Could iPlayer offer content from other TV providers as part of ‘Open BBC’?
BBC iPlayer could be opened up to include content from other providers, the organisation’s boss has suggested.
Outlining his plans for the future of the BBC, director general Tony Hall said although the iPlayer had helped “make the unmissable, unmissable”, Britain is losing out to rivals whose platforms could become “gatekeepers to British content”.
In a speech at the Science Museum in London yesterday ahead of the BBC’s charter renewal next year, Lord Hall described an ‘Open BBC’ for the internet age.
He said the internet had transformed how drama and other long-form programmes are distributed and he now wants to experiment with the BBC issuing “bigger and bolder series all at once on iPlayer”, so viewers can ‘binge watch’.
“The iPlayer helped create a market, and others followed with successful players of their own,” he said, “but the result is that consumers have to search across many different video players.
“Britain is losing out to global players, who are busy building platforms that could become gatekeepers to British content.
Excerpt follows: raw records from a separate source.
Definition partition_type_name (type : Z) : string :=
  match type with
  | 0 => "Empty"
  | 1 => "FAT12"
  | 2 => "XENIX root"
  | 3 => "XENIX usr"
  | 4 => "FAT16 <32M"
  | 5 => "Extended"
  | 6 => "FAT16"
  | 7 => "HPFS/NTFS"
  | 8 => "AIX"
  | 9 => "AIX bootable"
  | 10 => "OS/2 Boot Manager"
  | 11 => "W95 FAT32"
  | 12 => "W95 FAT32 (LBA)"
  | 14 => "W95 FAT16 (LBA)"
  | 15 => "W95 Ext'd (LBA)"
  | 16 => "OPUS"
  | 17 => "Hidden FAT12"
  | 18 => "Compaq diagnostics"
  | 20 => "Hidden FAT16 <32M"
  | 22 => "Hidden FAT16"
  | 23 => "Hidden HPFS/NTFS"
  | 24 => "AST SmartSleep"
  | 27 => "Hidden W95 FAT32"
  | 28 => "Hidden W95 FAT32 (LBA)"
  | 30 => "Hidden W95 FAT16 (LBA)"
  | 32 => "Pintos OS kernel"
  | 33 => "Pintos file system"
  | 34 => "Pintos scratch"
  | 35 => "Pintos swap"
  | 36 => "NEC DOS"
  | 57 => "Plan 9"
  | 60 => "PartitionMagic recovery"
  | 64 => "Venix 80286"
  | 65 => "PPC PReP Boot"
  | 66 => "SFS"
  | 77 => "QNX4.x"
  | 78 => "QNX4.x 2nd part"
  | 79 => "QNX4.x 3rd part"
  | 80 => "OnTrack DM"
  | 81 => "OnTrack DM6 Aux1"
  | 82 => "CP/M"
  | 83 => "OnTrack DM6 Aux3"
  | 84 => "OnTrackDM6"
  | 85 => "EZ-Drive"
  | 86 => "Golden Bow"
  | 92 => "Priam Edisk"
  | 97 => "SpeedStor"
  | 99 => "GNU HURD or SysV"
  | 100 => "Novell Netware 286"
  | 101 => "Novell Netware 386"
  | 112 => "DiskSecure Multi-Boot"
  | 117 => "PC/IX"
  | 128 => "Old Minix"
  | 129 => "Minix / old Linux"
  | 130 => "Linux swap / Solaris"
  | 131 => "Linux"
  | 132 => "OS/2 hidden C: drive"
  | 133 => "Linux extended"
  | 134 => "NTFS volume set"
  | 135 => "NTFS volume set"
  | 136 => "Linux plaintext"
  | 142 => "Linux LVM"
  | 147 => "Amoeba"
  | 148 => "Amoeba BBT"
  | 159 => "BSD/OS"
  | 160 => "IBM Thinkpad hibernation"
  | 165 => "FreeBSD"
  | 166 => "OpenBSD"
  | 167 => "NeXTSTEP"
  | 168 => "Darwin UFS"
  | 169 => "NetBSD"
  | 171 => "Darwin boot"
  | 183 => "BSDI fs"
  | 184 => "BSDI swap"
  | 187 => "Boot Wizard hidden"
  | 190 => "Solaris boot"
  | 191 => "Solaris"
  | 193 => "DRDOS/sec (FAT-12)"
  | 196 => "DRDOS/sec (FAT-16 < 32M)"
  | 198 => "DRDOS/sec (FAT-16)"
  | 199 => "Syrinx"
  | 218 => "Non-FS data"
  | 219 => "CP/M / CTOS / ..."
  | 222 => "Dell Utility"
  | 223 => "BootIt"
  | 225 => "DOS access"
  | 227 => "DOS R/O"
  | 228 => "SpeedStor"
  | 235 => "BeOS fs"
  | 238 => "EFI GPT"
  | 239 => "EFI (FAT-12/16/32)"
  | 240 => "Linux/PA-RISC boot"
  | 241 => "SpeedStor"
  | 244 => "SpeedStor"
  | 242 => "DOS secondary"
  | 253 => "Linux raid autodetect"
  | 254 => "LANstep"
  | 255 => "BBT"
  | _ => "Unknown"
  end%string.

(** [snprintf] into an array of [n] characters. *)
Definition snprintf_array (n : nat) (format : list Z) (args : list arg) : M st (list Z) :=
  match printf 120 format args with Ok text => ret (take (n - 1) text) | Err e => fail e end.

Definition found_partition (b part_type start size0 part_nr : Z) : M st unit :=
  n <- block_size b ;;
  bname <- block_name b ;;
  if start >=? n then
    kprintf (lit "%s%d: Partition starts past end of device (sector %u)
") [Str (Some bname); Word part_nr; Word start]
  else if (u32 (start + size0) <? start) || (u32 (start + size0) >? n) then
    kprintf (lit "%s%d: Partition end (%u) past end of device (%u)
") [Str (Some bname); Word part_nr; Word (u32 (start + size0)); Word n]
  else
    p <- malloc ;;
    (if p =? NULL then fail Kernel_panic else ret tt) ;;;
    pname <- snprintf_array 16 (lit "%s%d") [Str (Some bname); Word part_nr] ;;
    extra_info <- snprintf_array 128 (lit "%s (%02x)") [Str (Some (str (partition_type_name part_type))); Word part_type] ;;
    block_register pname (type_of_partition part_type) (Some extra_info) size0 (Partition b start) ;;;
    ret tt.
“We want to explore new opportunities to help bring original British content together, to help audiences and industry alike make the most of this opportunity to support our cultural crown jewels.”
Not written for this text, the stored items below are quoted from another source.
(* ===== verification/IdeProps.v ===== *)
(** * Disks: proofs

    The driver of [Ide], run on the hardware, gives what an array of sectors
    per disk gives: every read returns the sector that was last written, and a
    write changes one sector of one disk.  The proofs follow one channel: its
    part of the state is a pair of driver record and hardware, the rest stays
    put, and every primitive has a rule on such states. *)

From Stdlib Require Import Ascii String.
From S2P Require Import Prelude StdLib Stdio Blocks FsState Ide.

Module IdeProps.
Import Stdio Ide.

(** ** States seen from a channel *)

Definition base (c : nat) : Z := match c with O => 0x1f0 | _ => 0x170 end.
Definition vec (c : nat) : Z := Z.of_nat c + 14 + 0x20.

(** The state in which channel [c] holds [v] and its hardware is [h]. *)
Definition at_chan (s : st) (c : nat) (v : channel) (h : hw) : st :=
  mkSt (<[c := v]> (channels s)) (<[c := h]> (ports s)) (console s) (intr_on s).

(** What a channel's record holds once it is set up. *)
Definition set_up (c : nat) (v : channel) : Prop := reg_base v = base c /\ irq v = vec c.

Definition still (h : hw) : Prop := h_phase h = Idle /\ h_intrq h = false.

(** Both channels are set up, and the hardware of the others is still. *)
Record around (c : nat) (s : st) : Prop := mkAround {
  ar_c : (c < 2)%nat;
  ar_channels : length (channels s) = 2%nat;
  ar_ports : length (ports s) = 2%nat;
  ar_up : forall k v, channels s !! k = Some v -> set_up k v;
  ar_still : forall k h, ports s !! k = Some h -> k <> c -> still h;
  ar_intr : intr_on s = true
}.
The aim would be to increase traffic to, and investment in, original British content, he said, with a free offer at the heart and BBC content funded by the licence fee.
“We would also aim to make it possible to buy and keep programmes, as we’re doing with BBC Store.
“One possible route is to use iPlayer, which we will put at the service of the sector, using its brand, technology and reach.
“But there are other ideas too, all of which we want to discuss and agree with partners.”
'Ride two horses'
As part of the vision for the future, the BBC will move from “rolling news to streaming news” in response to the huge shift to mobile use, Lord Hall said, indicated by the fact that the day after the General Election one in five adults got their news from the BBC on their mobiles.
“So if we want to serve our audiences with the news they expect – and trust – from us, we have to develop still further our service on mobiles.”
He said mobile gives the best opportunity to deliver a “bespoke” news service that will inevitability be more video-based.
“Increasingly, in a way made possible by the internet and by mobile devices, people are enjoying what they want, whenever they want, wherever they are,” Lord Hall said,
“Indeed, it is perfectly possible that by the middle of the next decade that becomes the main route to what the BBC does.
“So for the next 10 years, we will need to ride two horses – serving those who have adopted the internet and mobile media, while at the same time making sure that those who want to carry on watching and listening to traditional channels continue to be properly served too.”
He said the internet strengthens the case for the BBC and its “enduring role in serving the public, describing it as “an Open BBC that works with creative organisations, partners – others in the media – to provide a platform for their work so more people can enjoy it.
“An Open BBC that is truly seen as a partner.”
Lord Hall’s comments come after Amazon’s streaming service Prime Instant Video announced that it would let users download shows to watch offline.
The move prompted questions as to whether rival streaming service Netflix would take the same step, but its chief product officer Neil Hunt was reported as saying it was unlikely in the near future.